開玩笑,誰的電話記不住,這些官員也得將市委書記的電話記得滾瓜亂熟,市委書記日理萬機,竟然親自打電話給自己,是不是意味著機遇,有什麼好事呢?因此,郝副局長懷著激動而又忐忑的心情接通了電話,「你好唐書記,我是衛生局副局長郝1010,您看您有什麼指……」
示字沒崩出來,迎接郝副局長的就是一頓臭罵,罵完了,唐書記扔下一句,「郝副局,你這個副局長怎麼來的你很清楚,別怪我沒提醒你,青雲樓大酒店我曾去過幾次,那裡的環境沒得說,你這個副局長要是還想幹下去,馬上給我滾回來!」
「啪!」唐書記乾淨利落地掛掉了電話。其實唐書記也不全是看辰南的面子,對於這個郝副局他也有所耳聞,靠著郝市長的關係坐到了衛生局副局長的位子上,對下屬對企業專橫跋扈,對領導陰奉陽違,尸位素餐,早就想動他,找機會還找不到呢,這丫的竟然往槍口上撞,他能慣著他?因此說話一點不客氣。
郝副局長險些沒嚇尿了,他這個職務通過郝晨上位,可是使了銀子的,俗話說做賊心虛,雖然有郝市長保他,畢竟只是個副職,唐書記若想動他也就是一句話的事,他哪裡敢跟市委書記叫板,現在被書記點名,頓時就蔫了,可以說精神極度緊張,生怕被徹查,被紀委的同志請去喝茶。
見手下還要開罰單,封酒店,郝副局長趕忙一擺手道:「今天我們來只是例行檢查,這座酒店沒有任何衛生問題,收隊!」
一行人匆匆忙忙往門外走去,惶惶如漏網之魚。
「郝副局,你特麼怎麼回事?為什麼不查了?」郝晨氣勢洶洶攔住了幾個人。
郝副局臉色灰敗道:「那個啥,郝少,這件事我實在管不了,真的,你體驗下我的難處,剛才唐書記親自打電話過問這件事,我就是一個小小的副局長,哪敢跟書記叫板,您另請高明吧!」
聽說是書記打電話,郝晨愣了愣,雖然知道這件事情鬧的有點大,但是他面子上卻下不來,這麼多人看著自己呢,就這麼輸,自己的面子往哪放啊?

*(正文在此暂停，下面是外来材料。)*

Lemma exec_stmt_closed E s st st' :
  modules_closed (sys_modules st) → exec_stmt E s st = Ok st' → modules_closed (sys_modules st').
Proof.
  intros Hc. destruct s as [name|pkg x|q]; simpl.
  - apply import_from_closed; auto.
  - unfold from_import. destruct (import_module E pkg st) as [st1|e] eqn:H1; [|done].
    rewrite bind_Ok.
    pose proof (import_from_closed _ _ _ _ _ Hc (or_introl eq_refl) H1) as Hc1.
    destruct (sys_modules st1 !! (pkg ++ [x])); [by intros [= <-]|].
    destruct (is_package (sys_modules st1 !! pkg)) eqn:Hpk; [|done].
    destruct (import_from E pkg [x] st1) as [st2|[n|n|n y]] eqn:H2;
      try (case_decide; done); try done.
    intros [= <-]. apply (import_from_closed E pkg [x] st1 st2 Hc1); [|done].
    right. unfold is_package in Hpk. destruct (sys_modules st1 !! pkg); [by eexists|done].
  - by intros [= <-].
Qed.

Section machine_properties.
Context (E : env) (prog : list stmt).

Lemma step_config_ok c c' : step E prog c c' → config_ok c → config_ok c'.
Proof. destruct 1; simpl; [|done]. intros Hc. by eapply exec_stmt_closed. Qed.

Lemma step_det c c1 c2 : step E prog c c1 → step E prog c c2 → c1 = c2.
Proof. destruct 1; inversion 1; simplify_eq; congruence. Qed.

Lemma config_of_nf r : nf (step E prog) (config_of prog r).
Proof.
  intros [c Hs]. destruct r; inversion Hs as [pc st s st' Hl|pc st s e' Hl]; simplify_eq;
    apply lookup_lt_Some in Hl; lia.
Qed.

Lemma rtc_nf_unique c c1 c2 :
  rtc (step E prog) c c1 → rtc (step E prog) c c2 →
  nf (step E prog) c1 → nf (step E prog) c2 → c1 = c2.
Proof.
  intros H1. revert c2. induction H1 as [c|c c' c1 Hs H1 IH]; intros c2 H2 Hn1 Hn2.
  - destruct H2 as [|c c'' c2 Hs' _]; [done|]. destruct Hn1. by eexists.
  - destruct H2 as [|c c'' c2 Hs' H2]; [destruct Hn2; by eexists|].
    rewrite (step_det _ _ _ Hs Hs') in IH. by apply IH.
Qed.
End machine_properties.

(** ** Properties *)

(** C20: [FileFinder]/[PathFinder] search: a module or package [tail] is
    found at origin [o] exactly when some directory of the path holds it
    there and no earlier directory holds a module or package [tail]. *)
Theorem find_spec_first (E : env) (dirs : list string) (tail o : string)
    (sp : option (list string)) :
  find_spec E dirs tail = Some (ModSpec o sp) ↔
    ∃ i d, dirs !! i = Some d ∧ file_find E d tail = Some (Hit o sp) ∧
           no_hit_before E tail dirs i.
Proof.
  rewrite <- path_search_hit with (ns := []). unfold find_spec.
  destruct (path_search E dirs tail []) as [| [|]|]; naive_solver.
Qed.

(** C25: Appending to [sys.path] (line 6) never changes what an earlier
    entry provides: a module found before the append is found at the same
    place after it. *)
Theorem sys_path_append_no_shadow (E : env) (dirs ds : list string) (tail o : string)
    (sp : option (list string)) :
  find_spec E dirs tail = Some (ModSpec o sp) →
  find_spec E (dirs ++ ds) tail = Some (ModSpec o sp).
Proof.
  unfold find_spec. rewrite path_search_app.
  destruct (path_search E dirs tail []) as [| [|]|]; naive_solver.
Qed.

(** The statements of a module run to an end: the converse of the
    step relation is well founded, whatever the statements do. *)
Theorem step_terminates (E : env) (prog : list stmt) :
  well_founded (λ c' c, step E prog c c').
Proof. apply (well_founded_lt_compat _ (measure prog)). intros c' c. apply step_measure. Qed.

(** Executing the statements one after the other ([exec_stmts])
    gives exactly the configuration the machine reaches: the final state,
    or the exception of the first statement that raised. *)
Theorem exec_stmts_machine (E : env) (prog : list stmt) (st : state) r :
  exec_stmts E prog st = r ↔ rtc (step E prog) (Running 0 st) (config_of prog r).
Proof.
  pose proof (exec_stmts_drop E prog 0 st ltac:(lia) _ eq_refl) as Hrun. rewrite drop_0 in Hrun.
  split.
  - intros <-. by destruct (exec_stmts E prog st).
  - intros Hr. assert (rtc (step E prog) (Running 0 st) (config_of prog (exec_stmts E prog st))) as Hr'
      by (by destruct (exec_stmts E prog st)).
    pose proof (rtc_nf_unique _ _ _ _ _ Hr Hr' (config_of_nf _ _ _) (config_of_nf _ _ _)) as Heq.
    destruct r, (exec_stmts E prog st); simpl in Heq; simplify_eq; done.
Qed.

(** C19: Every configuration the statements reach from a state whose
    [sys.modules] holds the parents of its dotted names has the same
    property: the imports never record [a.b] without [a]. *)
Theorem reachable_modules_closed (E : env) (prog : list stmt) (c c' : config) :
  rtc (step E prog) c c' → config_ok c → config_ok c'.
Proof. induction 1; eauto using step_config_ok. Qed.
(** What attempts to write [t] to [filepath] that failed leave of the
    disk [before]: every other path as it was, and the target as it
    was, or cut short. *)
Definition left_behind (filepath t : text)
           (before after : gmap text FileData) : Prop :=
  (forall other, other <> filepath -> after !! other = before !! other)
  /\ (after !! filepath = before !! filepath
      \/ exists d, after !! filepath = Some d /\ cut_short t d).

(** The events of the summary behind [if self.is_converting:]. *)
Definition is_summary_event (ev : event) : bool :=
  match ev with
  | LogDone | LogSuccessCount _ | LogKoreanCount _ | LogEmptyCount _
  | LogErrorCount _ | LogTotal _ | ShowInfo _ _ _ _ => true
  | _ => false
  end.

(** [w'] comes after [w] by per-file work: the flag is as it was and
    the log has grown by events that are not summary events. *)
Definition per_file_work (w w' : World) : Prop :=
  is_converting w' = is_converting w
  /\ exists evs, log_sink w' = log_sink w ++ evs
                 /\ forallb (fun ev => negb (is_summary_event ev)) evs = true.

(** [m] only does per-file work. *)
Definition quiet {A} (m : M A) : Prop :=
  forall w, per_file_work w (fst (m w)).

(** The repairer's report of a failure. *)
Definition is_repair_error (ev : event) : bool :=
  match ev with
  | LogRepairError _ => true
  | _ => false
  end.

(** [m] adds nothing to the log but reports of the repairer. *)
Definition logs_repair_errors {A} (m : M A) : Prop :=
  forall w, exists evs,
    log_sink (fst (m w)) = log_sink w ++ evs
    /\ forallb is_repair_error evs = true.

(** [m] adds nothing to the log. *)
Definition silent {A} (m : M A) : Prop :=
  forall w, log_sink (fst (m w)) = log_sink w.

(** [m] returns. *)
Definition returns {A} (m : M A) : Prop :=
  forall w, exists w' a, m w = (w', Ok a).

(** What [m] returns, when it returns, satisfies [P]. *)
Definition yields {A} (P : A -> Prop) (m : M A) : Prop :=
  forall w w' a, m w = (w', Ok a) -> P a.


(** [w'] comes after [w] by logging per-file events only. *)
Definition only_logs (w w' : World) : Prop :=
  disk w' = disk w /\ io_faults w' = io_faults w /\ per_file_work w w'.

(** The world once [convert_files] has logged its two opening lines. *)
Definition batch_begun (rt : Runtime) (cfg : Config) (w : World) : World :=
  fst (log (LogMode (extraction_method cfg))
           (fst (log (LogStart (length (pdf_files cfg)) (os_name rt)) w))).

(** The log holds a line of the summary. *)
Definition reports_summary (w : World) : Prop :=
  exists ev, In ev (log_sink w) /\ is_summary_event ev = true.

(** The number of files the counters account for. *)
Definition files_counted (c : Counters) : nat :=
  (success_count c + empty_count c + error_count c)%nat.

(** The outcome the specification expects of a batch of a good file
    [A], a blank file [B] and a file [C] no backend can read: a text for
    [A], a notice under the text name for [B], an error notice under
    the [_오류] name for [C], and one file counted of each kind. *)
Definition one_of_each (rt : Runtime) (bk : Backends) (cfg : Config)
           (A B C : text) (w : World) : Prop :=
  exists w' c,
    convert_files rt bk cfg (fun _ => false) w = (w', Ok c)
    /\ success_count c = 1%nat /\ empty_count c = 1%nat
    /\ error_count c = 1%nat
    /\ is_Some (disk w' !! text_path rt cfg A)
    /\ is_Some (disk w' !! text_path rt cfg B)
    /\ is_Some (disk w' !! error_path rt cfg C).

(** The outcome the specification expects of a batch cancelled after
    its first file: one artifact, and a summary in the log. *)
Definition partial_summary (rt : Runtime) (bk : Backends) (cfg : Config)
           (ui : nat -> bool) (w : World) : Prop :=
  exists w' c,
    convert_files rt bk cfg ui w = (w', Ok c)
    /\ size (disk w') = 1%nat
    /\ reports_summary w'.

(** The first character of [t] is a Hangul syllable. *)
Definition head_is_hangul (t : text) : bool :=
  match t with c :: _ => is_hangul c | [] => false end.

(** Running one [call] of a hypothesis about a successful run: the call
    did not fail. *)
Ltac run_call H :=
  match type of H with
  | context [call ?fl ?site ?f ?x ?w] =>
    let N := fresh "N" in
    unfold call at 1 in H;
    destruct (fl site) eqn:N;
    [ unfold raise in H; discriminate H
    | change (ret (f x) w) with (w, Ok (f x)) in H; cbv beta iota in H ]
  end.

(* ===================================================================== *)
(** * The four adapters *)
(* ===================================================================== *)

(** [str(n)] of a natural number. *)
Fixpoint digits (d : Decimal.uint) : text :=
  match d with
  | Decimal.Nil => []
  | Decimal.D0 r => 0x30 :: digits r
  | Decimal.D1 r => 0x31 :: digits r
  | Decimal.D2 r => 0x32 :: digits r
  | Decimal.D3 r => 0x33 :: digits r
  | Decimal.D4 r => 0x34 :: digits r
  | Decimal.D5 r => 0x35 :: digits r
  | Decimal.D6 r => 0x36 :: digits r
  | Decimal.D7 r => 0x37 :: digits r
  | Decimal.D8 r => 0x38 :: digits r
  | Decimal.D9 r => 0x39 :: digits r
  end.
(** [child] is built on [parent]: it is no genesis header, and its parent
    hash is what [Hash] returns on [parent], in some memory that holds
    [parent] with a readable signature and a hash cache that is unset or
    holds the hash. *)
Definition parent_of `{Codec, Hasher} (parent child : Header) : Prop :=
  ParentHash (content child) ≠ zero_hash ∧
  ∃ m l sig m',
    headers m !! l = Some parent ∧ readable m parent sig ∧
    hash_cached m parent sig ∧
    Header_Hash l m = (Ok (ParentHash (content child)), m').

(** Two contents that differ at most in [TotalScore]. *)
Definition same_but_TotalScore (c1 c2 : headerContent) : Prop :=
  ParentHash c1 = ParentHash c2 ∧ Timestamp c1 = Timestamp c2 ∧
  GasLimit c1 = GasLimit c2 ∧ GasUsed c1 = GasUsed c2 ∧
  Beneficiary c1 = Beneficiary c2 ∧ TxsRoot c1 = TxsRoot c2 ∧
  StateRoot c1 = StateRoot c2 ∧ ReceiptsRoot c1 = ReceiptsRoot c2 ∧
  Signature c1 = Signature c2.

(** Two contents that differ at most in [Signature]: in the slice, and so
    in the bytes it leads to. *)
Definition same_but_Signature (c1 c2 : headerContent) : Prop :=
  ParentHash c1 = ParentHash c2 ∧ Timestamp c1 = Timestamp c2 ∧
  TotalScore c1 = TotalScore c2 ∧
  GasLimit c1 = GasLimit c2 ∧ GasUsed c1 = GasUsed c2 ∧
  Beneficiary c1 = Beneficiary c2 ∧ TxsRoot c1 = TxsRoot c2 ∧
  StateRoot c1 = StateRoot c2 ∧ ReceiptsRoot c1 = ReceiptsRoot c2.

(** The hasher gives 32 bytes on two inputs and does not map them to one
    digest unless they are one input. *)
Definition no_collision `{Hasher} (b1 b2 : list byte) : Prop :=
  length (digest b1) = 32%nat ∧ length (digest b2) = 32%nat ∧
  (digest b1 = digest b2 → b1 = b2).
(** * The "Custom Events" component panel of the Orchestrator editor plugin

    A shallow embedding of [OrchestratorScriptCustomEventsComponentPanel]
    (editor/component_panels/custom_events_panel.{h,cpp}) and the properties
    its specification states about it.

    The panel is an adapter between the host editor's tree widget and the
    [Orchestration] that owns the custom events.  Its methods are modelled
    as computations over a [World]: the orchestration, the tree widget and
    the chronological list of calls the panel made to code that lives
    outside the panel (base class, editor singleton, orchestration
    mutators). *)

From stdpp Require Import base option strings list gmap sorting.
From Stdlib Require Import ZArith.

Local Open Scope Z_scope.
Local Open Scope string_scope.
Local Open Scope list_scope.

Set Warnings "-register-all".

(** ** Godot value types *)

(** [String]: compared by code point; a byte string has the same order. *)
Abbreviation String := string (only parsing).

(** [PackedStringArray]: a contiguous array of strings; duplicates and
    order are observable. *)
Abbreviation PackedStringArray := (list string) (only parsing).

(** [Ref<T>]: a counted reference that may be null; [is_valid] tells. *)
Abbreviation Ref := option (only parsing).

Definition is_valid {T : Type} (r : Ref T) : bool :=
  match r with Some _ => true | None => false end.

(** [Variant], restricted to the alternatives a drag payload can hold, and
    [Dictionary], restricted to string keys (the panel only writes the keys
    "type" and "signals"). *)
Inductive Variant : Type :=
| V_NIL
| V_BOOL (b : bool)
| V_INT (i : Z)
| V_STRING (s : String)
| V_ARRAY (a : list Variant)
| V_DICTIONARY (d : gmap string Variant).

Abbreviation Dictionary := (gmap string Variant) (only parsing).

(** [PackedStringArray::is_empty] and [PackedStringArray::has] *)
Definition is_empty (a : PackedStringArray) : bool :=
  match a with [] => true | _ => false end.

Definition has (a : PackedStringArray) (s : String) : bool :=
  bool_decide (s ∈ a).

(** [PackedStringArray::sort]: ascending by [String::operator<].  The order
    is total and antisymmetric, so the sorted array does not depend on the
    algorithm (see [sort_unique]). *)
Definition sort (a : PackedStringArray) : PackedStringArray :=
  merge_sort String.le a.

(** Key codes, from the engine's [Key] enumeration. *)
Definition Key : Type := Z.
Definition KEY_SPECIAL : Key := Z.shiftl 1 22.
Definition KEY_DELETE : Key := Z.lor KEY_SPECIAL 8.
Definition KEY_F2 : Key := Z.lor KEY_SPECIAL 29.

(** Input events: [InputEventKey] and every other kind of event. *)
Record InputEventKey : Type := mkInputEventKey {
  is_pressed : bool;
  is_echo : bool;
  get_keycode : Key
}.

Inductive InputEvent : Type :=
| IE_Key (k : InputEventKey)
| IE_Other (pressed : bool).

(** The conversion [Ref<InputEvent>] to [Ref<InputEventKey>]: a dynamic
    cast, null when the event is null or of another class. *)
Definition cast_to_key (e : Ref InputEvent) : Ref InputEventKey :=
  match e with
  | Some (IE_Key k) => Some k
  | _ => None
  end.

(** ** The tree widget *)

(** A [TreeItem], with the fields of column 0 that the panel touches. *)
Inductive TreeItem : Type := mkTreeItem {
  item_text : String;
  item_name : String;
  item_icon : String;
  item_selectable : bool;
  item_children : list TreeItem
}.

(** The item [TreeItem::create_child] makes: empty and selectable. *)
Definition new_item : TreeItem :=
  mkTreeItem EmptyString EmptyString EmptyString true [].

Definition set_text (s : String) (it : TreeItem) : TreeItem :=
  mkTreeItem s (item_name it) (item_icon it) (item_selectable it)
             (item_children it).

Definition set_selectable (b : bool) (it : TreeItem) : TreeItem :=
  mkTreeItem (item_text it) (item_name it) (item_icon it) b
             (item_children it).

Definition add_child (c : TreeItem) (it : TreeItem) : TreeItem :=
  mkTreeItem (item_text it) (item_name it) (item_icon it)
             (item_selectable it) (item_children it ++ [c]).

Definition alter_child (f : TreeItem → TreeItem) (i : nat) (it : TreeItem)
  : TreeItem :=
  mkTreeItem (item_text it) (item_name it) (item_icon it)
             (item_selectable it) (alter f i (item_children it)).

Definition get_child_count (it : TreeItem) : nat :=
  length (item_children it).

Definition is_leaf (it : TreeItem) : bool :=
  match item_children it with [] => true | _ => false end.

(** The [Tree]: its hidden root, and the item [get_selected] returns (null
    when nothing is selected). *)
Record Tree : Type := mkTree {
  get_root : TreeItem;
  get_selected : Ref TreeItem
}.

(** ** Context menu ids *)

Definition CM_RENAME_EVENT : Z := 0.
Definition CM_REMOVE_EVENT : Z := 1.

(** ** Collaborators *)

(** The interface of [Orchestration] that the panel consumes.  Queries
    read the orchestration; the three mutators return the new one. *)
Class OrchestrationAPI (Orchestration OScriptSignal : Type) := {
  get_custom_event_names : Orchestration → PackedStringArray;
  get_custom_event : Orchestration → String → Ref OScriptSignal;
  find_custom_event : Orchestration → String → Ref OScriptSignal;
  create_custom_event :
    Orchestration → String → Ref OScriptSignal * Orchestration;
  rename_custom_user_event :
    Orchestration → String → String → bool * Orchestration;
  remove_custom_event : Orchestration → String → Orchestration
}.

(** What the panel uses from the engine, from [DictionaryUtils] and from
    its base class [OrchestratorScriptComponentPanel] and whose result it
    depends on. *)
Class HostAPI (OScriptSignal : Type) := {
  (** [String::is_valid_identifier] *)
  is_valid_identifier : String → bool;
  (** [DictionaryUtils::from_method(signal->get_method_info())] *)
  signal_method_dictionary : OScriptSignal → Dictionary;
  (** [OrchestratorScriptComponentPanel::_get_tree_item_name] *)
  _get_tree_item_name : Ref TreeItem → String;
  (** what [OrchestratorScriptComponentPanel::update] does to the tree *)
  base_update : Tree → Tree
}.

Section Panel.

Context {Orchestration OScriptSignal : Type}.
Context {api : OrchestrationAPI Orchestration OScriptSignal}.
Context {host : HostAPI OScriptSignal}.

因此,郝晨目光嚴厲地瞪著郝副局,「你們不能走,今天無論如何也要把青雲樓大酒店給我封了,出事兒我兜著,我讓我父親為你們做主。」
「我真的不敢,郝少,你放過我吧!」郝副局一副衰樣,兩下相逼,他險些沒給郝晨跪下。
「哼!」郝晨冷哼一聲,「我跟你說郝二,唐書記能動你,難道我就不能動你嗎?我跟我父親說一聲,你立即就得下馬,現在聽我的話,趕緊封了這座酒店,我當什麼都沒發生過,再給你一次機會。」
「抱歉郝少,我真的做不了!」郝副局額頭冷汗涔涔,手一揮,帶著一幫收下灰溜溜逃進了執法車裡,一溜煙離開了青雲樓大酒店。